- **What to do**:
From the opening line of the records through the line bearing "intros Hv. destruct", set down every line exactly.

- **Source material**:
(** Writing back an entry after its certification was tried. [R'] extends [R] at [r]. *)
Lemma update_entry R R' counted added cs outs r vi :
  cert_inv R counted added cs outs → cs_gc_round cs < br_round r →
  (∀ r' i, r' ≠ r → R' r' i = R r' i) → (∀ i, R r i ⊆ R' r i) →
  is_certified vi = is_certified (default VoteInfo_default (cs_votes cs !! r)) →
  vi_block vi = vi_block (default VoteInfo_default (cs_votes cs !! r)) →
  info_ok (R' r) counted added r vi →
  ∃ vi' out, take_certified_output (cs_context cs) vi = Ret (vi', out) ∧
    cert_inv R' counted added (cs <| cs_votes := <[r := vi']> (cs_votes cs) |>) (outs ++ option_list out).
Proof.
  intros [Hctx Hcnt Hadd Hsome Hnone Hpres Houts Honce Hcert] Hr Hne Hext Hsame Hblk Hok. rewrite Hctx.
  assert (∀ r' i, R r' i ⊆ R' r' i) as HRR.
  { intros r' i. destruct (decide (r' = r)) as [->|Hd]; [done|]. by rewrite Hne. }
  assert (∀ r' i, rejecters counted r' i ⊆ R' r' i) as Hcnt' by (intros r' i x Hx; by apply HRR, Hcnt).
  destruct (take_certified_output_spec R' counted added r vi Hok) as (vi' & out & Hrun & Hok' & Hblk' & Hmark & Hout); [auto|auto|].
  exists vi', out. split; [done|]. split; simpl; [done|done|done| | | | | |].
  - intros r' vi1. rewrite lookup_insert. destruct (decide (r = r')) as [<-|Hd]; [by intros [= <-]|].
    intros Hv. destruct (Hsome r' vi1 Hv) as [Hg [H1 H2 H3]]. split; [done|]. split; [|done|done].
    intros i. rewrite Hne by done. apply H1.
  - intros r' i. rewrite lookup_insert. destruct (decide (r = r')) as [<-|Hd]; [done|]. rewrite Hne by done. apply Hnone.
  - intros b Hb Hg. rewrite lookup_insert. destruct (decide (r = reference b)) as [->|Hd]; [|by apply Hpres].
    simpl. rewrite Hblk', Hblk. apply (Hpres b Hb) in Hg. by destruct (cs_votes cs !! reference b).
  - intros cb [Hcb|Hcb]%elem_of_app; [by apply (output_ok_mono R R' added added); [| |apply Houts]|].
    destruct out as [cb'|]; [apply list_elem_of_singleton in Hcb as ->; by apply Hout|by apply elem_of_nil in Hcb].
  - rewrite fmap_app. apply NoDup_app. split; [done|]. destruct out as [cb|]; simpl; cycle 1.
    { split; [by intros x _ ?%elem_of_nil|apply NoDup_nil_2]. }
    split; [|apply NoDup_singleton]. destruct (Hout cb eq_refl) as (Hf & -> & _).
    intros x Hx ->%list_elem_of_singleton. apply Hcert in Hx; [|done]. congruence.
  - intros r' Hr'. rewrite fmap_app, elem_of_app, (Hcert r' Hr'), lookup_insert. destruct (decide (r = r')) as [<-|Hd].
    + simpl. rewrite Hmark, bool_decide_eq_true, Hsame. destruct out as [cb|]; simpl.
      * destruct (Hout cb eq_refl) as (_ & -> & _). rewrite list_elem_of_singleton. naive_solver.
      * rewrite elem_of_nil. split; [naive_solver|]. by intros [?|[? ?]]; [left|].
    + destruct out as [cb|]; simpl; [|rewrite elem_of_nil; tauto].
      destruct (Hout cb eq_refl) as (_ & -> & _). rewrite list_elem_of_singleton. naive_solver.
Qed.

Lemma info_default R counted added cs outs r :
  cert_inv R counted added cs outs → cs_gc_round cs < br_round r →
  info_ok (R r) counted added r (default VoteInfo_default (cs_votes cs !! r)).
Proof.
  intros Hinv Hr. destruct (cs_votes cs !! r) as [vi|] eqn:Hv; simpl; [by apply (ci_some _ _ _ _ _ Hinv)|].
  split; simpl; [|done|exists ∅; split; [apply agg_repr_new|set_solver]].
  intros i. rewrite lookup_empty. simpl. by apply (ci_none _ _ _ _ _ Hinv).
Qed.

Lemma cert_inv_weaken R R' counted counted' added added' cs outs :
  (∀ r i, R' r i = R r i) → (∀ b, b ∈ counted ↔ b ∈ counted') → (∀ b, b ∈ added ↔ b ∈ added') →
  cert_inv R counted added cs outs → cert_inv R' counted' added' cs outs.
Proof.
  intros HR Hc1 Ha [Hctx Hcnt Hadd Hsome Hnone Hpres Houts Honce Hcert]. split; try done.
  - intros r i. rewrite HR. etrans; [|apply Hcnt]. apply rejecters_mono. intros b. by rewrite Hc1.
  - intros b. rewrite <- Hc1, <- Ha. auto.
  - intros r vi Hv. destruct (Hsome r vi Hv) as [Hg [H1 H2 (A & H3 & H4)]]. split; [done|]. split.
    + intros i. rewrite HR. apply H1.
    + intros b Hb. rewrite <- Ha. auto.
    + exists A. split; [done|]. intros a Ha'. destruct (H4 a Ha') as (b & Hb & ?). exists b. by rewrite <- Hc1.
  - intros r i. rewrite HR. apply Hnone.
  - intros b. rewrite <- Ha. apply Hpres.
  - intros cb Hcb. apply (output_ok_mono R R' added added'); [|by intros b; rewrite <- Ha|by apply Houts]. intros r i. by rewrite HR.
Qed.

Lemma add_block_votes_inv R counted added cs outs local b v :
  cert_inv R counted added cs (outs ++ local) → is_valid_index c (vb_author b) = true →
  ∃ cs' local' R', add_block_votes b (cs, local) v = Ret (cs', local') ∧
    cert_inv R' counted added cs' (outs ++ local') ∧ cs_gc_round cs' = cs_gc_round cs ∧
    ∀ r i, R' r i = if decide (btv_block_ref v = r ∧ i ∈ btv_rejects v) then {[vb_author b]} ∪ R r i else R r i.
Proof.
  intros Hinv Hb. unfold add_block_votes. set (r := btv_block_ref v).
  set (R' := λ r' i, if decide (r = r' ∧ i ∈ btv_rejects v) then {[vb_author b]} ∪ R r' i else R r' i).
  assert (∀ r' i, R r' i ⊆ R' r' i) as HRR by (intros r' i; unfold R'; case_decide; set_solver).
  destruct (N.leb_spec (br_round r) (cs_gc_round cs)) as [Hle|Hgt].
  - exists cs, local, R'. split; [done|]. split; [|done].
    destruct Hinv as [Hctx Hcnt Hadd Hsome Hnone Hpres Houts Honce Hcert].
    assert (∀ r' i, cs_gc_round cs < br_round r' → R' r' i = R r' i) as Hsame.
    { intros r' i Hr'. unfold R'. rewrite decide_False; [done|]. intros [<- _]. lia. }
    split; try done.
    + intros r' i. etrans; [apply Hcnt|apply HRR].
    + intros r' vi Hv. destruct (Hsome r' vi Hv) as [Hg [H1 H2 H3]]. split; [done|]. split; [|done|done].
      intros i. rewrite Hsame by done. apply H1.
    + intros r' i Hv Hg. rewrite Hsame by done. by apply Hnone.
    + intros cb Hcb. by apply (output_ok_mono R R' added added); [| |apply Houts].
  - pose proof (info_default _ _ _ _ _ r Hinv Hgt) as [H1 H2 H3]. rewrite (ci_context _ _ _ _ _ Hinv). fold c.
    destruct (add_rejects_repr _ (vb_author b) _ (btv_rejects v) Hb H1) as (votes & -> & Hvotes).
    cbn [mbind outcome_bind].
    destruct (update_entry R R' counted added cs (outs ++ local) r
      ((default VoteInfo_default (cs_votes cs !! r)) <| reject_txn_votes := votes |>))
      as (vi' & out & Hout & Hinv'); [done|done| |done|done|done| |].
    + intros r' i Hne. unfold R'. rewrite decide_False; [done|]. by intros [<- _].
    + split; [|exact H2|exact H3]. intros i. specialize (Hvotes i). unfold R'. simpl.
      destruct (decide (i ∈ btv_rejects v)); [by rewrite decide_True|]. rewrite decide_False by tauto. done.
    + rewrite (ci_context _ _ _ _ _ Hinv) in Hout. rewrite Hout. cbn [mbind outcome_bind].
      eexists _, _, R'. split; [done|]. split; [by rewrite app_assoc|done].
Qed.

Lemma add_votes_inv R counted added cs outs local b votes :
  cert_inv R counted added cs (outs ++ local) → is_valid_index c (vb_author b) = true →
  ∃ cs' local' R', foldM (add_block_votes b) (cs, local) votes = Ret (cs', local') ∧
    cert_inv R' counted added cs' (outs ++ local') ∧ cs_gc_round cs' = cs_gc_round cs ∧
    ∀ r i, R' r i = if decide (Exists (λ v, btv_block_ref v = r ∧ i ∈ btv_rejects v) votes)
                    then {[vb_author b]} ∪ R r i else R r i.
Proof.
  intros Hinv Hb. revert R cs local Hinv. induction votes as [|v votes IH]; intros R cs local Hinv.
  { exists cs, local, R. do 3 (split; [done|]). intros r i. rewrite decide_False; [done|]. by intros ?%Exists_nil. }
  destruct (add_block_votes_inv R counted added cs outs local b v Hinv Hb) as (cs1 & l1 & R1 & H1 & Hinv1 & Hg1 & HR1).
  destruct (IH R1 cs1 l1 Hinv1) as (cs2 & l2 & R2 & H2 & Hinv2 & Hg2 & HR2).
  exists cs2, l2, R2. cbn [foldM]. rewrite H1. cbn [mbind outcome_bind]. split; [done|]. split; [done|].
  split; [congruence|]. intros r i. rewrite HR2, HR1.
  destruct (decide (Exists _ votes)) as [Hv|Hv], (decide (_ ∧ _)) as [Hd|Hd], (decide (Exists _ (v :: votes))) as [He|He];
    rewrite ?Exists_cons in He; try tauto; set_solver.
Qed.

Lemma add_voted_block_inv added cs outs b own :
  cert_inv (rejecters added) added added cs outs → is_valid_index c (vb_author b) = true →
  cs_gc_round cs < vb_round b → (∀ b', b' ∈ added → reference b' = reference b → b' = b) →
  ∃ cs' local, add_voted_block cs b own = Ret (cs', local) ∧ cs_gc_round cs' = cs_gc_round cs ∧
    cert_inv (rejecters (added ++ [b])) (added ++ [b]) (added ++ [b]) cs' (outs ++ local).
Proof.
  intros Hinv Hb Hr Huniq. unfold add_voted_block. rewrite (ci_context _ _ _ _ _ Hinv). fold c.
  destruct (N.leb_spec (vb_round b) (cs_gc_round cs)) as [?|_]; [lia|].
  destruct (valid_authority _ _ Hb) as [auth ->]. cbn [mbind outcome_bind].
  assert (cs_gc_round cs < br_round (reference b)) as Hr' by done.
  pose proof (info_default _ _ _ _ _ (reference b) Hinv Hr') as [H1 H2 H3].
  set (vi := default VoteInfo_default (cs_votes cs !! reference b)) in *.
  destruct (vi_block vi) as [b'|] eqn:Hvb.
  - destruct (H2 b' eq_refl) as (Href & Hin & _). apply Huniq in Href as ->; [|done].
    exists cs, []. split; [done|]. split; [done|]. rewrite app_nil_r.
    apply (cert_inv_weaken (rejecters added) _ added _ added); [| | |done].
    + intros r i. apply set_eq. intros a. rewrite !elem_of_rejecters. setoid_rewrite elem_of_app.
      setoid_rewrite list_elem_of_singleton. naive_solver.
    + intros x. rewrite elem_of_app, list_elem_of_singleton. naive_solver.
    + intros x. rewrite elem_of_app, list_elem_of_singleton. naive_solver.
  - set (vi1 := vi <| vi_block := Some b |> <| own_reject_txn_votes := own |>).
    set (cs1 := cs <| cs_votes := <[reference b := vi1]> (cs_votes cs) |>).
    assert (cert_inv (rejecters added) added (added ++ [b]) cs1 (outs ++ [])) as Hinv1.
    { rewrite app_nil_r. destruct Hinv as [Hctx Hcnt Hadd Hsome Hnone Hpres Houts Honce Hcert]. split; try done.
      - set_solver.
      - intros r x. simpl. rewrite lookup_insert. destruct (decide (reference b = r)) as [<-|Hne].
        + intros [= <-]. split; [done|]. split; [exact H1| |exact H3]. intros b' [= <-].
          split; [done|]. split; [set_solver|done].
        + intros Hx. destruct (Hsome r x Hx) as [Hg [G1 G2 G3]]. split; [done|]. split; [done| |done].
          intros b' Hb'. destruct (G2 b' Hb') as (? & ? & ?). set_solver.
      - intros r i. simpl. rewrite lookup_insert. destruct (decide (reference b = r)); [done|]. apply Hnone.
      - intros b' [Hb'| ->%list_elem_of_singleton]%elem_of_app Hg; simpl; rewrite lookup_insert; [|by rewrite decide_True].
        destruct (decide (reference b = reference b')) as [He|]; [|by apply Hpres]. simpl. f_equal. symmetry. auto.
      - intros cb Hcb. apply (output_ok_mono (rejecters added) _ added); [done|set_solver|by apply Houts].
      - intros r Hg. rewrite (Hcert r Hg). simpl. rewrite lookup_insert.
        destruct (decide (reference b = r)) as [<-|]; [|done]. done. }
    destruct (add_votes_inv _ _ _ cs1 outs [] b (vb_transaction_votes b) Hinv1 Hb) as (cs2 & local & R2 & Hrun & Hinv2 & Hg & HR2).
    exists cs2, local. split; [exact Hrun|]. split; [exact Hg|].
    assert (∀ r i, rejecters (added ++ [b]) r i = R2 r i) as Heq.
    { intros r i. rewrite HR2. apply set_eq. intros a.
      assert (Exists (λ v, btv_block_ref v = r ∧ i ∈ btv_rejects v) (vb_transaction_votes b) ↔ rejects b r i) as Hex
        by apply Exists_exists.
      assert (a ∈ rejecters (added ++ [b]) r i ↔ a ∈ rejecters added r i ∨ a = vb_author b ∧ rejects b r i) as ->.
      { rewrite !elem_of_rejecters. setoid_rewrite elem_of_app. setoid_rewrite list_elem_of_singleton. naive_solver. }
      destruct (decide (Exists _ _)) as [He|He]; rewrite Hex in He; set_solver. }
    destruct Hinv2 as [Hctx Hcnt Hadd Hsome Hnone Hpres Houts Honce Hcert]. split; try done.
    + intros r x Hx. destruct (Hsome r x Hx) as [Hg' [G1 G2 (A & G3 & G4)]]. split; [done|]. split; [|done|].
      * intros i. rewrite Heq. apply G1.
      * exists A. split; [done|]. intros a Ha. destruct (G4 a Ha) as (v & Hv & ?). exists v. set_solver.
    + intros r i. rewrite Heq. apply Hnone.
    + intros cb Hcb. apply (output_ok_mono R2 _ (added ++ [b])); [|done|by apply Houts]. intros r i. by rewrite Heq.
Qed.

- **Response**:
(** Writing back an entry after its certification was tried. [R'] extends [R] at [r]. *)
Lemma update_entry R R' counted added cs outs r vi :
  cert_inv R counted added cs outs → cs_gc_round cs < br_round r →
  (∀ r' i, r' ≠ r → R' r' i = R r' i) → (∀ i, R r i ⊆ R' r i) →
  is_certified vi = is_certified (default VoteInfo_default (cs_votes cs !! r)) →
  vi_block vi = vi_block (default VoteInfo_default (cs_votes cs !! r)) →
  info_ok (R' r) counted added r vi →
  ∃ vi' out, take_certified_output (cs_context cs) vi = Ret (vi', out) ∧
    cert_inv R' counted added (cs <| cs_votes := <[r := vi']> (cs_votes cs) |>) (outs ++ option_list out).
Proof.
  intros [Hctx Hcnt Hadd Hsome Hnone Hpres Houts Honce Hcert] Hr Hne Hext Hsame Hblk Hok. rewrite Hctx.
  assert (∀ r' i, R r' i ⊆ R' r' i) as HRR.
  { intros r' i. destruct (decide (r' = r)) as [->|Hd]; [done|]. by rewrite Hne. }
  assert (∀ r' i, rejecters counted r' i ⊆ R' r' i) as Hcnt' by (intros r' i x Hx; by apply HRR, Hcnt).
  destruct (take_certified_output_spec R' counted added r vi Hok) as (vi' & out & Hrun & Hok' & Hblk' & Hmark & Hout); [auto|auto|].
  exists vi', out. split; [done|]. split; simpl; [done|done|done| | | | | |].
  - intros r' vi1. rewrite lookup_insert. destruct (decide (r = r')) as [<-|Hd]; [by intros [= <-]|].
    intros Hv. destruct (Hsome r' vi1 Hv) as [Hg [H1 H2 H3]]. split; [done|]. split; [|done|done].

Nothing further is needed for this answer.